Interview of Child in Chambers
As indicated, this decision went beyond contempt of court, as the judge had to determine what parenting schedule would be in the children’s best interests. And to do that, in a child custody case, Colorado law allows the judge to interview the children in chambers (i.e. “off the record”). C.R.S. 14-10-126(1) provides:
“The court may interview the child in chambers to ascertain the child’s wishes as to the allocation of parental responsibilities. The court may permit counsel to be present at the interview. The court shall cause a record of the interview to be made, and it shall be made part of the record in the case.”
While authorized, however, such interviews are not common (I’ve seen judges interview kids in chambers maybe 6-7 times in my entire career, and have even seen requests backfire, where a judge not only denies a motion for an in-chambers interview of the child, but criticizes the parent for even asking).
While many judges do not like that an interview in chambers could put a child into the middle of a parenting dispute, since the wishes of a child who is “sufficiently mature” is a factor the court is required to consider when determining the best interests of the child (C.R.S. 14-10-124(1.5)(a)(II), other times judges may grant such requests. It helps to know your judge!
However, ‘The decision whether to interview a child under section 14-10-126 lies within the district court’s discretion.” Wallace.3in re: Marriage of Wallace, ¶ 13 (Colo. App. No. 21CA0716, Mar. 10, 2022) (Unpublished Decision).
In this case, the judge chose to conduct an in camera interview with each child (who were then 15 and almost 18) separately (Counterintuitively, in camera actually means off the record, in chambers, not videotaped). The mother objected, claiming that the children had been in the father’s care for the prior six months tainted them, conducting the interviews via Webex limited what the court could evaluate. and suggesting a Child & Family Investigator (CFI) was more appropriate.
The trial court found that the teens were “definitely old enough to let their opinions be known”, and could assess any potential taint through observation, ultimately finding there was no evidence, and that the children told what they believed to be the truth.

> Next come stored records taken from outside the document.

Definition enter (rounds : nat) : H unit :=
  do h <- get_state;
  do present <- call o (IsDir (fx_repo h));
  raise_when negb present as error HarnessError (py "decent-registry checkout not found: " ++ path_str (fx_repo h));
  do script <- call o (IsFile (fixture_script h));
  raise_when negb script as error HarnessError (py "Registry fixture script not found: " ++ path_str (fixture_script h));
  do found <- call o (Which (py "uv"));
  match found with
  | None => fail HarnessError (py "uv is required to start the locked decent-registry fixture")
  | Some uv =>
      do fixture_python <- registry_python_executable uv (fx_repo h);
      do env <- ask o Environ;
      do home <- call o Home;
      let scratch_root := match env !! py "TMPDIR" with Some t => Path t | None => under home [".cache"; "decent-wallet"] end in
      do _ <- call o (Mkdir scratch_root);
      do name <- call o (MakeTemp scratch_root);
      do _ <- update (set_scratch (Some name));
      let data_root := child (Path name) (py "peer-data") in
      do _ <- call o (Mkdir data_root);
      do env <- ask o Environ;
      let command := build_command h fixture_python data_root in
      do _ <- call o (Print false (py "Starting temporary Registry peers: " ++ join_with 32 command));
      hcatch (launch rounds command (<[py "TMPDIR" := name]> env) data_root)
        (fun e => do _ <- stop; reraise e)
  end.
Lemma peers_enter_spec rounds s :
  obeys rule (h_trace s) ->
  hwp (enter o ROOT seconds_text rounds) (fun r s' => kept rule vview s s' /\ (r = Stuck -> short rounds (fx_timeout (h_state s)))) s.
Proof.
  intros Ho. unfold enter. apply hwp_bind, hwp_get. assert (kept rule tview s s) as K0 by (by apply kept_here).
  assert (forall e s', kept rule tview s s' -> kept rule vview s s' /\ (@Failed unit e = Stuck -> short rounds (fx_timeout (h_state s)))) as Hfail.
  { intros e s' Hk. by split; [apply kept_vview|]. }
  assert (forall A (m : prog request harness A) (k : A -> prog request harness unit) s1, kept rule tview s s1 -> plain rule tview False m ->
    (forall a s2, kept rule tview s s2 -> hwp (k a) (fun r s' => kept rule vview s s' /\ (r = Stuck -> short rounds (fx_timeout (h_state s)))) s2) ->
    hwp (hbind m k) (fun r s' => kept rule vview s s' /\ (r = Stuck -> short rounds (fx_timeout (h_state s)))) s1) as Hstep.
  { intros A m k s1 K1 Hm Hk. eapply (plain_then _ _ False _ _ _ _ _ K1); [done|exact (fun x => x)|auto|auto]. }
  apply Hstep; [done|plain_tac|]. intros present s1 K1. case_match; [by apply hwp_lift, Hfail|].
  apply Hstep; [done|plain_tac|]. intros script s2 K2. case_match; [by apply hwp_lift, Hfail|].
  apply Hstep; [done|plain_tac|]. intros [uv|] s3 K3; [|by apply hwp_lift, Hfail].
  apply Hstep; [done|plain_tac|]. intros python s4 K4. apply Hstep; [done|plain_tac|]. intros env s5 K5.
  apply Hstep; [done|plain_tac|]. intros home s6 K6. cbv zeta. apply Hstep; [done|plain_tac|]. intros [] s7 K7.
  apply Hstep; [done|plain_tac|]. intros name s8 K8. apply Hstep; [done|plain_tac|]. intros [] s9 K9.
  apply Hstep; [done|plain_tac|]. intros [] s10 K10. apply Hstep; [done|plain_tac|]. intros env' s11 K11.
  apply Hstep; [done|plain_tac|]. intros [] s12 K12. apply hwp_catch. eapply hwp_mono; [apply launch_spec, K12|].
  assert (fx_timeout (h_state s12) = fx_timeout (h_state s)) as Et by (exact (f_equal snd (proj2 (proj2 K12)))). rewrite Et.
  pose proof (kept_vview _ _ K12) as V12.
  intros [[]|e|] s13 [K13 Hst]; [by split; [eapply kept_compose|]| |by split; [eapply kept_compose|]].
  assert (plain rule vview False (do _ <- stop o; @hlift request harness unit (Failed e))) as Hp.
  { apply plain_seq; [apply plain_vview, plain_stop|]. intros []. by apply plain_lift. }
  eapply hwp_mono; [apply Hp, K13|]. intros r s14 [K14 Hst']. split; [by do 2 (eapply kept_compose; [eassumption|])|by intros ->; destruct Hst'].
Qed.
(** ** Candidates *)

Lemma merge_elem pending owned kv : kv ∈ merge_mappings pending owned -> kv ∈ owned ++ pending.
Proof.
  unfold merge_mappings. rewrite !elem_of_app. intros [H|H].
  - apply list_elem_of_fmap in H as (x & -> & Hx). destruct (List.find _ owned) as [y|] eqn:E; simpl; [|right; by destruct x].
    apply find_some in E as [Hy Ey]. apply Z.eqb_eq in Ey. left. rewrite <-Ey. apply list_elem_of_In. by destruct y.
  - left. by apply list_elem_of_filter in H as [_ H].
Qed.

Lemma first_free_elem used l p : p ∈ first_free used l -> p ∈ l /\ p ∉ used.
Proof.
  induction l as [|x l IH]; simpl; [by intros ?%not_elem_of_nil|]. case_bool_decide as Hd.
  - intros [? ?]%IH. split; [by right|done].
  - intros [-> |H]%elem_of_cons; [split; [by left|done]|]. apply IH in H as [? ?]. split; [by right|done].
Qed.

(** Two free ports of the range, different ones. *)
Lemma select_ports_done out a b :
  select_reverse_ports out = Done (a, b) -> exists used, ints (tcp_ports_from O out) = Some used /\
    31457 <= a < 40000 /\ 31457 <= b < 40000 /\ a ∉ used /\ b ∉ used.
Proof.
  unfold select_reverse_ports. destruct (ints _) as [used|]; [|done].
  destruct (first_free used REVERSE_PORTS) as [|x [|y l]] eqn:E; try done. intros [= -> ->]. exists used.
  assert (a ∈ first_free used REVERSE_PORTS) as [Ha Na]%first_free_elem by (rewrite E; by left).
  assert (b ∈ first_free used REVERSE_PORTS) as [Hb Nb]%first_free_elem by (rewrite E; by right; left).
  unfold REVERSE_PORTS in Ha, Hb. apply elem_of_seqZ in Ha, Hb. split_and!; try done; lia.
Qed.

Lemma select_ports_total out : select_reverse_ports out <> Stuck.
Proof. unfold select_reverse_ports. by repeat case_match. Qed.

Section Mappings.
Context (o : oracle request) (ROOT : path) (seconds_text : duration -> pystr) (unicode_word : Z -> bool).
Context (adb : path) (serial : pystr).

Abbreviation rule := mapping_rule.

(** Everything a run may have to remove was added by it. *)
Definition tracked (s : hst) : Prop :=
  obeys rule (h_trace s) /\ forall p q, (p, q) ∈ v_owned (h_state s) ++ v_pending (h_state s) -> added (h_trace s) adb serial p q.

Lemma tracked_stable : stable rule tracked.
Proof.
  intros s s' (Ho & (e & Ee) & Hv) [_ Ht]. split; [done|]. injection Hv as E1 E2 _. rewrite E1, E2, Ee.
  intros p q Hin. by apply added_mono, Ht.
Qed.

(** The state and its invariant survive, with more known of the trace. *)
Definition grown (s s' : hst) : Prop := kept rule (fun h => h) s s'.

Lemma grown_tracked s s' : grown s s' -> tracked s -> tracked s'.
Proof. intros (Ho & He & E). apply tracked_stable. split_and!; [done|done|]. by rewrite E. Qed.

Lemma adb_output_spec args s :
  obeys rule (h_trace s) -> (forall a, rule (h_trace s) (Event (Output (adb_command adb serial args) (Some ROOT) (sec 30)) a)) ->
  hwp (adb_output o ROOT adb serial args) (fun r s' => grown s s' /\ r <> Stuck /\
    (exists a, h_trace s' = h_trace s ++ [Event (Output (adb_command adb serial args) (Some ROOT) (sec 30)) a] /\ forall out, r = Done out -> a = inl (0, out))) s.
Proof.
  intros Ho Hr. apply hwp_bind, hwp_call.
  - intros [code out]. assert (grown s (Host (h_trace s ++ [Event (Output (adb_command adb serial args) (Some ROOT) (sec 30)) (inl (code, out))]) (h_state s))) as Hg by (by apply kept_log).
    destruct (Z.eqb_spec code 0) as [->|]; apply hwp_lift; (split_and!; [done|done|eexists; split; [reflexivity|]]); [by intros out' [= <-]|done].
  - intros e. split_and!; [by apply kept_log|done|eexists; split; [reflexivity|done]].
Qed.

Lemma list_free cwd t a tr : rule tr (Event (Output (list_command adb serial) cwd t) a).
Proof. by apply mapping_rule_ok. Qed.

Lemma current_spec s :
  obeys rule (h_trace s) ->
  hwp (current_mappings o ROOT adb serial) (fun r s' => grown s s' /\ r <> Stuck /\ forall m, r = Done (inl m) -> listed (h_trace s') adb serial m) s.
Proof.
  intros Ho. apply hwp_bind, hwp_attempt, hwp_bind. eapply hwp_mono; [apply adb_output_spec; [done|intros a; apply list_free]|].
  intros [out|e|] s' (Hg & Hr & a & Et & Ha); [apply hwp_lift| |done].
  - pose proof (read_mappings_total ∅ (splitlines out)) as Hn. unfold parse_reverse_mappings.
    destruct (read_mappings ∅ (splitlines out)) as [m|e|] eqn:Em; [| |done].
    + apply hwp_ret. split_and!; [done|done|]. intros m' [= <-]. exists (h_trace s), (Some ROOT), (sec 30), out. split; [by rewrite Et, (Ha out eq_refl)|done].
    + case_match; apply hwp_lift; by split_and!.
  - case_match; apply hwp_lift; by split_and!.
Qed.

Lemma remove_mappings_spec candidates : forall s,
  obeys rule (h_trace s) -> (forall p q, (p, q) ∈ candidates -> added (h_trace s) adb serial p q) ->
  hwp (remove_mappings o ROOT adb serial candidates) (fun r s' => grown s s' /\ r <> Stuck) s.
Proof.
  induction candidates as [|[p q] l IH]; intros s Ho Hc; cbn [remove_mappings]; [apply hwp_ret; by split; [apply kept_here|]|].
  apply hwp_bind. eapply hwp_mono; [by apply current_spec|]. intros [[m|text]|e|] s1 (H1 & Hr1 & Hl); [|apply hwp_ret; by split|by split|done].
  assert (forall s2, grown s s2 -> hwp (remove_mappings o ROOT adb serial l) (fun r s' => grown s s' /\ r <> Stuck) s2) as Hrest.
  { intros s2 H2. eapply hwp_mono; [apply IH; [apply H2|]|intros r s3 [H3 Hr]; split; [by eapply kept_compose|done]].
    destruct H2 as (_ & (e & ->) & _). intros p' q' Hin. apply added_mono, Hc. by right. }
  apply hwp_bind. case_bool_decide as Hm; [|by apply hwp_ret, Hrest].
  assert (forall a, grown s (Host (h_trace s1 ++ [Event (Output (adb_command adb serial (remove_args p)) (Some ROOT) (sec 20)) a]) (h_state s1))) as H2.
  { intros a. eapply kept_compose; [exact H1|]. apply kept_log; [apply H1|]. intros _. exists adb, serial, p, q. left.
    split_and!; [done| |by exists m; split; [apply Hl|]]. destruct H1 as (_ & (e & ->) & _). apply added_mono, Hc. by left. }
  apply hwp_catch, hwp_bind, hwp_call; [intros v; by apply hwp_ret, Hrest|]. intros e. case_match; [by apply hwp_ret, Hrest|].
  apply hwp_lift. by split.
Qed.

Lemma cleanup_spec s :
  tracked s -> hwp (cleanup_reverse_mappings o ROOT adb serial (v_owned (h_state s)) (v_pending (h_state s))) (fun r s' => grown s s' /\ r <> Stuck) s.
Proof.
  intros [Ho Ht]. unfold cleanup_reverse_mappings. set (candidates := merge_mappings _ _).
  assert (forall p q, (p, q) ∈ sort_by (fun kv : Z * Z => [kv.1; kv.2]) candidates -> added (h_trace s) adb serial p q) as Hadd.
  { intros p q Hin. apply Ht, (merge_elem (v_pending (h_state s))). by rewrite <-(sort_by_perm (fun kv : Z * Z => [kv.1; kv.2]) candidates) in Hin. }
  destruct candidates as [|c l] eqn:Ec; [apply hwp_ret; by split; [apply kept_here|]|].
  apply hwp_bind. eapply hwp_mono; [by apply remove_mappings_spec|]. intros [[text|]|e|] s1 [H1 Hr1]; [by apply hwp_ret| |by split|done].
  apply hwp_bind. eapply hwp_mono; [apply current_spec, H1|]. intros r s2 (H2 & Hr2 & _).
  assert (grown s s2) as H12 by (by eapply kept_compose). destruct r as [[m|text]|e|]; [|by apply hwp_ret|by split|done].
  case_match; by apply hwp_ret.
Qed.

(** ** Setting up *)

Lemma extended_trans (s s' s'' : hst) :
  (exists e, h_trace s' = h_trace s ++ e) -> (exists e, h_trace s'' = h_trace s' ++ e) -> exists e, h_trace s'' = h_trace s ++ e.
Proof. intros (e1 & E1) (e2 & E2). exists (e1 ++ e2). by rewrite E2, E1, app_assoc. Qed.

“That the court had other options — such as appointing a CFI at the parties’ shared cost — doesn’t make its decision to interview the children manifestly unreasonable. After all, having discretion to resolve an issue means that the court has the power to choose between two or more courses of action.”Wallace.4in re: Marriage of Wallace, ¶ 16 (Colo. App. No. 21CA0716, Mar. 10, 2022) (Unpublished Decision) (Cleaned Up).

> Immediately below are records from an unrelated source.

Lemma podman_yields rounds repo timeout h :
  yields h (run_podman_desktop_registry_diagnostic o ROOT seconds_text rounds repo timeout) (fun code e _ => code = 0 -> podman_passed ROOT e).
Proof.
  unfold run_podman_desktop_registry_diagnostic. called as uv. destruct uv as [uv|]; [|apply yields_fail]. called as present. passed as E.
  eapply yields_mono.
  - apply (with_peers_yields _ _ _ _ _ _ _ (fun w b code eb _ => code = 0 -> exists report env,
      ran ROOT eb (podman_command ROOT uv report) env (sec 600) /\
      env !! py "DECENT_REGISTRY_ACCEPTANCE_WRITER_PEER" = Some (l_multiaddr w) /\
      env !! py "DECENT_REGISTRY_ACCEPTANCE_READBACK_PEER" = Some (l_multiaddr b) /\
      one_pass eb [report] PODMAN_DESKTOP_TEST_CLASS PODMAN_DESKTOP_TEST_NAME)).
    intros w b h1 _. apply yields_get_then. destruct (fx_scratch h1) as [name|]; [|apply yields_fail]. asked as env. cbv zeta.
    eapply yields_bind; [apply run_yields|]. cbv beta. intros code e1 h2 [Hr ->].
    destruct (Z.eqb_spec code 0) as [->|Hc]; cbn [negb]; [|apply yields_ret; split; [done|done]].
    eapply yields_bind; [apply junit_yields|]. cbv beta. intros [] e2 h3 [Ho ->]. called as u. apply yields_ret. split; [|done]. intros _.
    assert (py "DECENT_REGISTRY_ACCEPTANCE_READBACK_PEER" <> py "DECENT_REGISTRY_ACCEPTANCE_WRITER_PEER") as Hne by (eapply bool_decide_unpack; vm_compute; exact I).
    eexists _, _. split_and!; [eapply ran_sub; [|by apply Hr]; sub_tac|by rewrite lookup_insert_ne, lookup_insert_eq|by rewrite lookup_insert_eq|].
    eapply one_pass_sub; [|exact Ho]. sub_tac.
  - cbv beta. intros code e h' (w & b & started & eb & stopped & -> & Hs & Hq) Hc. destruct (Hq Hc) as (report & env & ? & ? & ? & ?).
    exists (Event (Which (py "uv")) (inl (Some uv)) :: Event (IsFile (PODMAN_DESKTOP_TEST ROOT)) (inl present) :: started), eb, stopped, w, b, uv, report, env.
    split_and!; try done. eapply session_sub; [|exact Hs]. sub_tac.
Qed.
(** A result that describes the approved device, as it described itself. *)
Definition identified (adb : pystr) (t : target) (s : avd) : Prop :=
  (tg_name t = avd_name s /\ tg_serial t = avd_serial s /\ tg_api t = avd_api s /\ tg_abi t = avd_abi s /\ tg_release t = avd_release s /\
   tg_fingerprint t <> []) /\
  booted adb s /\ name_answer adb s (avd_name s) /\
  prop_answer adb s "ro.build.version.sdk" (int_str (avd_api s)) /\ prop_answer adb s "ro.product.cpu.abi" (avd_abi s) /\
  prop_answer adb s "ro.build.version.release" (avd_release s) /\ prop_answer adb s "ro.build.fingerprint" (tg_fingerprint t) /\
  exists abis, prop_answer adb s "ro.product.cpu.abilist" abis /\ tg_supported_abis t = split_on 44 abis.

(** A report that names the device and has nine tests, all passed. *)
Definition report_passed (t : target) (p : path) : Prop :=
  exists suite counts, Event (CParseReport p) (inl suite) ∈ tr /\ occurs (tg_name t) (device_label suite) = true /\
    read_counts COUNT_KEYS suite = Done counts /\ counts = [(py "tests", 9); (py "failures", 0); (py "errors", 0); (py "skipped", 0)] /\
    tg_report t = Some (device_label suite, counts, saved_name (tg_name t)).

Definition process_ended (i : nat) : Prop := exists t c, Event (CWait i t) (inl c) ∈ tr.

Definition asked_to_stop (adb : pystr) (s : avd) : Prop :=
  exists env a, Event (Execute (device_command adb (avd_serial s) [py "emu"; py "kill"]) (Some env) (Some (seconds 20))) (inl a) ∈ tr.
End Evidence.

(** What holds before the one Gradle command, and what the run found after it. *)
Definition prepared (ROOT : path) (adb : pystr) (ts : list target) (previous : list path) (tr : list cev) : Prop :=
  exists env listing, Forall (started tr) AVDS /\ Forall2 (identified tr adb) ts AVDS /\
    Event (Execute [adb; py "devices"] (Some env) (Some (seconds 15))) (inl (0, listing)) ∈ tr /\
    (forall x, x ∈ attached_serials (strip listing) <-> x ∈ avd_serial <$> AVDS) /\
    Event (GlobXml (reports_root ROOT)) (inl previous) ∈ tr.

Definition reported (ROOT : path) (t1 t2 : target) (previous : list path) (tr : list cev) : Prop :=
  exists current p1 p2 dest sm, Event (GlobXml (reports_root ROOT)) (inl current) ∈ tr /\
    p1 ∈ selected_reports previous current /\ p2 ∈ selected_reports previous current /\ p1 <> p2 /\
    report_passed tr t1 p1 /\ report_passed tr t2 p2 /\
    sm_targets sm = [t1; t2] /\ Event (WriteSummary dest sm) (inl tt) ∈ tr.

(** The evidence of the run itself, before the emulators are stopped. *)
Definition recorded (ROOT : path) (adb : pystr) (tr : list cev) : Prop :=
  exists before env out after t1 t2 previous,
    tr = before ++ Event (Execute invocation (Some env) (Some (seconds 2400))) (inl (0, out)) :: after /\
    prepared ROOT adb [t1; t2] previous before /\ reported ROOT t1 t2 previous after.

(** Exit status 0. *)
Definition conformant (ROOT : path) (tr : list cev) : Prop :=
  exists adb ran stopped, tr = ran ++ stopped /\ recorded ROOT adb ran /\
    Forall (asked_to_stop stopped adb) AVDS /\ process_ended stopped 0 /\ process_ended stopped 1.

(** ** More events are more evidence *)

Section Monotone.
Context (tr tr' : list cev) (Hs : tr ⊆ tr').

Lemma prop_answer_sub adb s name v : prop_answer tr adb s name v -> prop_answer tr' adb s name v.
Proof. intros (env & out & ? & ?). exists env, out. auto. Qed.

Lemma booted_sub adb s : booted tr adb s -> booted tr' adb s.
Proof. intros (env & out & ? & ?). exists env, out. auto. Qed.

Lemma device_identified_sub adb t s : identified tr adb t s -> identified tr' adb t s.
Proof.
  intros (? & ? & (env & out & line & rest & ? & ?) & ? & ? & ? & ? & abis & ? & ?). split; [done|].
  split; [by apply booted_sub|]. split; [exists env, out, line, rest; auto|]. split_and!; try by apply prop_answer_sub.
  exists abis. split; [by apply prop_answer_sub|done].
Qed.

Lemma started_sub s : started tr s -> started tr' s.
Proof. intros (i & emulator & env & ?). exists i, emulator, env. auto. Qed.

Lemma report_passed_sub t p : report_passed tr t p -> report_passed tr' t p.
Proof. intros (suite & counts & ? & ?). exists suite, counts. auto. Qed.
End Monotone.

(** * Pure parts *)

Lemma counts_passed suite counts :
  read_counts COUNT_KEYS suite = Done counts -> bad_counts counts = false ->
  counts = [(py "tests", 9); (py "failures", 0); (py "errors", 0); (py "skipped", 0)].
Proof.
  unfold COUNT_KEYS. cbn [read_counts]. repeat match goal with |- context [py_int ?x] => destruct (py_int x) as [?n|]; [|discriminate] end.
  intros [= <-]. cbn [bad_counts existsb snd]. rewrite !orb_false_iff, !negb_false_iff, !Z.eqb_eq. by intros (-> & -> & -> & -> & _).
Qed.

Lemma selected_distinct previous current : NoDup (selected_reports previous current).
Proof. unfold selected_reports. case_match; [apply NoDup_filter|]; apply NoDup_remove_dups. Qed.

Lemma two_names (a b : pystr) :
  a <> b -> Forall (fun x => x ∈ [a; b]) (avd_name <$> AVDS) ->
  (a = py "Medium_Phone" /\ b = py "Pixel_9") \/ (a = py "Pixel_9" /\ b = py "Medium_Phone").
Proof.
  intros Hn H. simpl in H. apply Forall_cons in H as [H1 H]. apply Forall_cons in H as [H2 _].
  assert (py "Medium_Phone" <> py "Pixel_9") as Hd by (eapply bool_decide_unpack; vm_compute; exact I).
  rewrite !elem_of_cons, elem_of_nil in H1, H2. intuition congruence.
Qed.

(** * Runs that return *)

Ltac c_sub := intros ?; repeat first [rewrite elem_of_app | rewrite elem_of_cons | rewrite elem_of_nil]; tauto.
Ltac c_in := repeat first [rewrite elem_of_app | rewrite elem_of_cons]; tauto.

(** Requests of a part that leaves the state alone. *)
Ltac quiet_step :=
  match goal with
  | |- plain _ _ _ (hbind _ _) => apply plain_seq; [|intros ?]
  | |- plain _ _ _ (hret _) => apply plain_ret
  | |- plain _ _ _ get_state => apply plain_get
  | |- plain _ _ _ (ask _ _) => by apply plain_ask
  | |- plain _ _ _ (call _ _) => by apply plain_call
  | |- plain _ _ _ (hlift (error _ _)) => by apply plain_lift
  | |- plain _ _ _ (fail _) => by apply plain_lift
  | |- plain _ _ _ (let _ := _ in _) => cbv zeta
  | |- plain _ _ _ (if ?c then _ else _) => destruct c
  | |- plain _ _ _ (match ?c with _ => _ end) => destruct c
  end.
Ltac quiet_tac := intros; repeat quiet_step.

Section Yields.
Context (o : oracle crequest) (ROOT : path).

Definition allowed (tr : list cev) (e : cev) : Prop := True.

Lemma execute_returns command env timeout h :
  yields h (run o command env timeout) (fun r e h' => h' = h /\ exists out, e = [Event (Execute command (Some env) (Some timeout)) (inl (0, out))] /\ r = strip out).
Proof.
  unfold run. apply yields_call_then. intros [code out]. destruct (Z.eqb_spec code 0) as [->|]; cbn [negb]; [|apply yields_fail].
  apply yields_ret. eauto.
Qed.

Lemma prop_returns adb s name env h :
  yields h (prop o adb (avd_serial s) name env) (fun v e h' => h' = h /\ prop_answer e adb s name v).
Proof.
  eapply yields_bind; [apply execute_returns|]. cbv beta. intros v e h1 (-> & out & -> & ->). apply yields_ret. split; [done|].
  exists env, out. split; [apply elem_of_app; left; by left|done].
Qed.

Lemma run_quiet command env timeout short : plain allowed (fun c => c) short (run o command env timeout).
Proof. unfold run. quiet_tac. Qed.

Lemma start_returns emulator dir env specs : forall h,
  yields h (start_emulators o emulator dir env specs) (fun _ e h' => h' = MkConformance (cf_processes h ++ specs) (cf_targets h) /\ Forall (started e) specs).
Proof.
  induction specs as [|s specs IH]; intros h; cbn [start_emulators]; [apply yields_ret; rewrite app_nil_r; split; [by destruct h|done]|].
  apply yields_call_then. intros []. apply yields_get_then, yields_call_then. intros []. apply yields_update_then.
  eapply yields_mono; [apply IH|]. intros [] e h' [-> He]. simpl. rewrite <-app_assoc. split; [done|]. constructor.
  - exists (length (cf_processes h)), emulator, env. c_in.
  - eapply Forall_impl; [exact He|]. intros s'. apply started_sub. c_sub.
Qed.

Lemma wait_loop_returns rounds adb s process name log env deadline h :
  yields h (wait_loop o rounds adb (avd_serial s) process name log env deadline) (fun _ e h' => h' = h /\ booted e adb s).
Proof.
  induction rounds as [|n IH]; cbn [wait_loop]; [apply yields_lift; discriminate|]. apply yields_ask_then. intros now. apply yields_stop. intros _.
  apply yields_ask_then. intros [c|]; [apply yields_fail|]. apply yields_call_then. intros [code state].
  assert (forall q a b c, yields h (do _ <- call o (Sleep (seconds 3)); wait_loop o n adb (avd_serial s) process name log env deadline)
    (fun _ e h' => h' = h /\ booted (q :: a :: b ++ c ++ e) adb s)) as Hagain.
  { intros q a b c. apply yields_call_then. intros u. eapply yields_mono; [exact IH|]. cbv beta. intros _ e h' [-> ?]. split; [done|].
    eapply booted_sub; [|done]. c_sub. }
  destruct ((code =? 0) && bool_decide (strip state = py "device")).
  - apply yields_assoc, yields_call_then. intros [code' boot]. apply yields_ret_then.
    destruct (Z.eqb_spec code' 0) as [->|]; [case_bool_decide as Hb|]; cbn [andb]; [|apply (Hagain _ _ [_; _] [])..].
    apply yields_ret. split; [done|]. exists env, boot. split; [c_in|done].
  - apply yields_ret_then, (Hagain _ _ [_] []).
Qed.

Court Must Order Specific Parenting Plan
And yet another issue beyond the contempt of court, and on this one the Mother prevailed.
The Court of Appeals found that the trial court abused its discretion by not ordering a specific parenting plan (as we have written about before, failing to order a specific parenting plan is asking for reversal on appeal). C.R.S. 14-10-124(7) provides that the court:
“shall formulate a parenting plan that shall address parenting time and the allocation of decision-making responsibilities. When issues relating to parenting time are contested, and in other cases where appropriate, the parenting plan must be as specific as possible to clearly address the needs of the family as well as the current and future needs of the aging child.”
While parents themselves may sometimes come up with a vague parenting plan which provides for flexibility instead of a specific schedule, when parenting is contested a court cannot simply order the parents to “come together and figure out” the schedule, as the judge did in this case.